(* ===== verification/RouteDecode.v ===== *)
(** * routes.go, first part: decoding and validating routes *)

From S2P Require Import Prelude GoStrings Json K8s ApiTypes External Names Metadata ShorthandValues.
From S2P Require Import NetpolCommon.
Local Open Scope string_scope.
Local Open Scope list_scope.

(** ** Small helpers of routes.go *)

Definition hasWildcardHost (hosts : list string) : bool := existsb (λ h, Contains h "*") hosts.

Definition inboundWorkloadPort (r : InboundRoute) : option IntOrString :=
  match Inbound_ContainerPort r with Some p => Some p | None => Inbound_Port r end.

Definition parseLocation (s : string) : ServiceEntry_Location :=
  if String.eqb (ToUpper s) "MESH_INTERNAL" then MESH_INTERNAL else MESH_EXTERNAL.

Definition parseResolution (s : string) : ServiceEntry_Resolution :=
  let u := ToUpper s in
  if String.eqb u "STATIC" then Resolution_STATIC
  else if String.eqb u "DNS_ROUND_ROBIN" then Resolution_DNS_ROUND_ROBIN
  else if String.eqb u "NONE" then Resolution_NONE
  else Resolution_DNS.

Definition serviceLeaf (s : string) : string :=
  let i := Index s "." in
  if (0 <? i)%Z then str_take (Z.to_nat i) s else s.

Section RouteDecode.
Context `{Ext}.

Definition portNumber (p : option IntOrString) : Z :=
  match p with
  | None => 0%Z
  | Some p => if decide (ios_Type p = IntType) then uint32_wrap (IntValue p) else 0%Z
  end.

(** The namespace and name of a gateway reference; [None] is [ok = false]. *)
Definition splitGateway (s : string) : option (string * string) :=
  let i := Index s "/" in
  if (i <=? 0)%Z || (i =? Z.of_nat (len s) - 1)%Z then None
  else
    let ns := str_take (Z.to_nat i) s in
    let name := str_drop (Z.to_nat i + 1) s in
    if negb (length (IsDNS1123Label ns) =? 0)%nat || negb (length (IsDNS1123Subdomain name) =? 0)%nat then None
    else Some (ns, name).

(** ** Decoding *)

(** An element of [[]apiextensionsv1.JSON]: [null] leaves it without bytes. *)
Definition dec_JSON (j : json) : outcome JSON :=
  match j with JNull => Ok {| Raw := "" |} | _ => Ok {| Raw := json_print j |} end.

Definition dec_passthrough (j : json) : outcome RoutePassthrough :=
  ms ← struct_members j;
  enabled ← dec_val false dec_bool (field "enabled" ms);
  gatewayPort ← dec_ptr dec_int (field "gatewayPort" ms);
  Ok {| Passthrough_Enabled := enabled; Passthrough_GatewayPort := gatewayPort |}.

Definition dec_InboundRoute (j : json) : outcome InboundRoute :=
  ms ← struct_members j;
  enabled ← dec_val false dec_bool (field "enabled" ms);
  gateways ← dec_ptr dec_strings (field "gateways" ms);
  hosts ← dec_val [] dec_strings (field "hosts" ms);
  service ← dec_val "" dec_string (field "service" ms);
  port ← dec_ptr IntOrString_UnmarshalJSON (field "port" ms);
  containerPort ← dec_ptr IntOrString_UnmarshalJSON (field "containerPort" ms);
  selector ← dec_string_map (field "selector" ms);
  http ← dec_val [] (dec_slice dec_JSON) (field "http" ms);
  passthrough ← dec_ptr dec_passthrough (field "passthrough" ms);
  resolution ← dec_val "" dec_string (field "resolution" ms);
  labels ← dec_string_map (field "labels" ms);
  annotations ← dec_string_map (field "annotations" ms);
  Ok {| Inbound_Enabled := enabled; Inbound_Gateways := gateways; Inbound_Hosts := hosts;
        Inbound_Service := service; Inbound_Port := port; Inbound_ContainerPort := containerPort;
        Inbound_Selector := selector; Inbound_Http := http; Inbound_Passthrough := passthrough;
        Inbound_Resolution := resolution; Inbound_Labels := labels; Inbound_Annotations := annotations |}.

Definition dec_OutboundRoutePort (j : json) : outcome OutboundRoutePort :=
  ms ← struct_members j;
  number ← dec_val 0%Z dec_uint32 (field "number" ms);
  name ← dec_val "" dec_string (field "name" ms);
  protocol ← dec_val "" dec_string (field "protocol" ms);
  Ok {| OutPort_Number := number; OutPort_Name := name; OutPort_Protocol := protocol |}.

Definition dec_RouteMetadata (j : json) : outcome RouteMetadata :=
  ms ← struct_members j;
  labels ← dec_string_map (field "labels" ms);
  annotations ← dec_string_map (field "annotations" ms);
  Ok {| RouteMetadata_Labels := labels; RouteMetadata_Annotations := annotations |}.

Definition dec_OutboundRoute (j : json) : outcome OutboundRoute :=
  ms ← struct_members j;
  enabled ← dec_val false dec_bool (field "enabled" ms);
  hosts ← dec_val [] dec_strings (field "hosts" ms);
  location ← dec_val "" dec_string (field "location" ms);
  resolution ← dec_val "" dec_string (field "resolution" ms);
  ports ← dec_val [] (dec_slice dec_OutboundRoutePort) (field "ports" ms);
  metadata ← dec_ptr dec_RouteMetadata (field "metadata" ms);
  Ok {| Outbound_Enabled := enabled; Outbound_Hosts := hosts; Outbound_Location := location;
        Outbound_Resolution := resolution; Outbound_Ports := ports; Outbound_Metadata := metadata |}.

(** [json.Marshal] of the raw value, then [json.Unmarshal] into the struct. *)
Definition decodeInbound (j : JSON) : outcome InboundRoute := b ← raw_document j; dec_InboundRoute b.
Definition decodeOutbound (j : JSON) : outcome OutboundRoute := b ← raw_document j; dec_OutboundRoute b.

(** ** Validation: [None] is a nil error *)

Definition validateInbound (name : string) (r : InboundRoute) : option error :=
  let at_ msg := Some (Errorf ("routes.inbound." +:+ name +:+ ": " +:+ msg)) in
  let gateways := default [] (Inbound_Gateways r) in
  if (length gateways =? 0)%nat then at_ "gateways[] must be non-empty when enabled"
  else match find (λ gw, negb (bool_decide (is_Some (splitGateway gw)))) gateways with
  | Some gw => at_ ("gateway " +:+ Quote gw +:+ " must be <namespace>/<name>")
  | None =>
      if String.eqb (Inbound_Service r) "" then at_ "service is required when enabled"
      else match Inbound_Port r with
           | None => at_ "port is required when enabled"
           | Some _ => None
           end
  end.

Definition validateOutbound (name : string) (r : OutboundRoute) : option error :=
  if (length (Outbound_Hosts r) =? 0)%nat
  then Some (Errorf ("routes.outbound." +:+ name +:+ ": hosts[] must be non-empty when enabled"))
  else None.

(** ** Lemmas *)

Lemma dec_strings_returns j : returns (dec_strings j).
Proof. apply dec_slice_returns. intros v. apply dec_val_returns, dec_string_returns. Qed.
Lemma dec_uint32_returns j : returns (dec_uint32 j).
Proof. destruct j; try done. simpl. destruct (str_forall _ _); [|done]. destruct (digits_val 0 lit); [|done]. by case_match. Qed.
Lemma dec_JSON_returns j : returns (dec_JSON j).
Proof. by destruct j. Qed.
Hint Resolve dec_strings_returns dec_uint32_returns dec_JSON_returns : go.
Lemma dec_passthrough_returns j : returns (dec_passthrough j).
Proof. unfold dec_passthrough. returns_chain. Qed.
Lemma dec_OutboundRoutePort_returns j : returns (dec_OutboundRoutePort j).
Proof. unfold dec_OutboundRoutePort. returns_chain. Qed.
Lemma dec_RouteMetadata_returns j : returns (dec_RouteMetadata j).
Proof. unfold dec_RouteMetadata. returns_chain. Qed.
Hint Resolve dec_passthrough_returns dec_OutboundRoutePort_returns dec_RouteMetadata_returns : go.

Lemma decodeInbound_returns `{!ExtReturns} j : returns (decodeInbound j).
Proof.
  pose proof ret_IntOrString_UnmarshalJSON.
  apply bind_returns; [auto with go|]. intros b _. unfold dec_InboundRoute. returns_chain.
Qed.
Lemma decodeOutbound_returns j : returns (decodeOutbound j).
Proof. apply bind_returns; [auto with go|]. intros b _. unfold dec_OutboundRoute. returns_chain. Qed.

(** What a valid inbound route has. *)
Record valid_inbound (r : InboundRoute) : Prop := {
  vi_gateways : Forall (λ gw, is_Some (splitGateway gw)) (default [] (Inbound_Gateways r));
  vi_nonempty : default [] (Inbound_Gateways r) ≠ [];
  vi_service : Inbound_Service r ≠ "";
  vi_port : is_Some (Inbound_Port r)
}.

Lemma validateInbound_spec name r : validateInbound name r = None ↔ valid_inbound r.
Proof.
  unfold validateInbound. cbv zeta. destruct (default [] (Inbound_Gateways r)) as [|g gs] eqn:Eg.
  { split; [done|]. intros [_ Hne _ _]. by rewrite Eg in Hne. }
  cbn [length Nat.eqb]. destruct (find _ (g :: gs)) as [bad|] eqn:Hf.
  - split; [done|]. intros [Hg _ _ _]. rewrite Eg, Forall_forall in Hg.
    apply find_some in Hf as [Hin Hbad]. apply negb_true_iff, bool_decide_eq_false in Hbad.
    destruct Hbad. apply Hg. by apply list_elem_of_In.
  - assert (Forall (λ gw, is_Some (splitGateway gw)) (g :: gs)) as Hg.
    { apply Forall_forall. intros gw Hgw. apply list_elem_of_In in Hgw.
      pose proof (find_none _ _ Hf gw Hgw) as Hn. apply negb_false_iff, bool_decide_eq_true in Hn. done. }
    destruct (String.eqb_spec (Inbound_Service r) ""); [split; [done|]; by intros [_ _ ? _]|].
    destruct (Inbound_Port r) as [p|] eqn:Ep.
    + split; [|done]. intros _. split; rewrite ?Eg, ?Ep; [done|done|done|by eexists].
    + split; [done|]. intros [_ _ _ [? ?]]. congruence.
Qed.

Lemma str_split_at s i :
  (0 ≤ i)%Z → Index s "/" = i → s = str_take (Z.to_nat i) s +:+ String "/" (str_drop (Z.to_nat i + 1) s) ∧
    lacks "/" (str_take (Z.to_nat i) s).
Proof.
  revert i. induction s as [|c s IH]; intros i Hi; [cbn; lia|].
  cbn [Index HasPrefix]. destruct (Ascii.eqb_spec c "/") as [->|Hc].
  - rewrite andb_true_r. intros <-. by destruct s.
  - simpl. destruct (Z.ltb_spec (Index s "/") 0); [lia|]. intros <-.
    destruct (IH (Index s "/") ltac:(lia) eq_refl) as [E Hl].
    rewrite Z2Nat.inj_add by lia. change (Z.to_nat 1) with 1%nat. rewrite !(Nat.add_1_r (Z.to_nat _)).
    cbn [str_take str_drop]. split; [rewrite str_app_cons; cbn [Nat.add str_drop]; by f_equal|].
    apply lacks_cons; [done|done].
Qed.

(** [splitGateway] takes apart exactly what it would be put together from. *)
Lemma splitGateway_spec `{!DNSLaws} s ns name :
  splitGateway s = Some (ns, name) ↔
  s = ns +:+ String "/" name ∧ IsDNS1123Label ns = [] ∧ IsDNS1123Subdomain name = [].
Proof.
  unfold splitGateway. split.
  - destruct (Z.leb_spec (Index s "/") 0); [done|]. destruct (Z.eqb_spec (Index s "/") (Z.of_nat (len s) - 1)); [done|].
    simpl. destruct (Nat.eqb_spec (length (IsDNS1123Label (str_take (Z.to_nat (Index s "/")) s))) 0) as [E1|]; [|done].
    destruct (Nat.eqb_spec (length (IsDNS1123Subdomain (str_drop (Z.to_nat (Index s "/") + 1) s))) 0) as [E2|]; [|done].
    simpl. intros [= <- <-]. destruct (str_split_at s (Index s "/")) as [E _]; [lia|done|].
    split_and!; [done|by apply nil_length_inv|by apply nil_length_inv].
  - intros (-> & Hns & Hname).
    destruct (label_chars ns Hns) as [Hne Hchars]. destruct (subdomain_chars name Hname) as [Hne' _].
    change (String "/" name) with ("/" +:+ name).
    rewrite (Index_found ns "/" name "/" "") by (done || by apply (class_lacks is_dns_char)).
    assert (0 < len ns)%nat by (destruct ns; [done|unfold len; simpl; lia]).
    assert (0 < len name)%nat by (destruct name; [done|unfold len; simpl; lia]).
    rewrite !len_app. change (len "/") with 1%nat.
    destruct (Z.leb_spec (Z.of_nat (len ns)) 0); [lia|].
    destruct (Z.eqb_spec (Z.of_nat (len ns)) (Z.of_nat (len ns + (1 + len name)) - 1)); [lia|].
    rewrite Nat2Z.id, str_take_app. change 1 with (len "/"). rewrite str_drop_app_plus, Hns, Hname. done.
Qed.

Lemma portNumber_range p : (0 ≤ portNumber p < 4294967296)%Z.
Proof.
  unfold portNumber. destruct p as [p|]; [|lia]. destruct (decide _); [|lia].
  unfold uint32_wrap. apply Z.mod_pos_bound. lia.
Qed.

(** A gateway reference is taken apart into exactly the namespace and name
    it is put together from: [splitGateway] succeeds on the texts "ns/name" with
    a valid label and a valid subdomain, and on nothing else. *)
Theorem splitGateway_roundtrip `{!DNSLaws} s ns name :
  splitGateway s = Some (ns, name) ↔
  s = ns +:+ String "/" name ∧ IsDNS1123Label ns = [] ∧ IsDNS1123Subdomain name = [].
Proof. apply splitGateway_spec. Qed.
End RouteDecode.
#[export] Hint Resolve decodeInbound_returns decodeOutbound_returns : go.

Lemma splitGateway_roundtrip_witness : splitGateway "istio-gateway/public" = Some ("istio-gateway", "public").
Proof. apply splitGateway_roundtrip. split; [reflexivity|split; vm_compute; reflexivity]. Defined.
##############################
Try it> Within the listing above, filter for lines holding the string "must" and copy each one.

Task result>
  if (length gateways =? 0)%nat then at_ "gateways[] must be non-empty when enabled"
  | Some gw => at_ ("gateway " +:+ Quote gw +:+ " must be <namespace>/<name>")
  then Some (Errorf ("routes.outbound." +:+ name +:+ ": hosts[] must be non-empty when enabled"))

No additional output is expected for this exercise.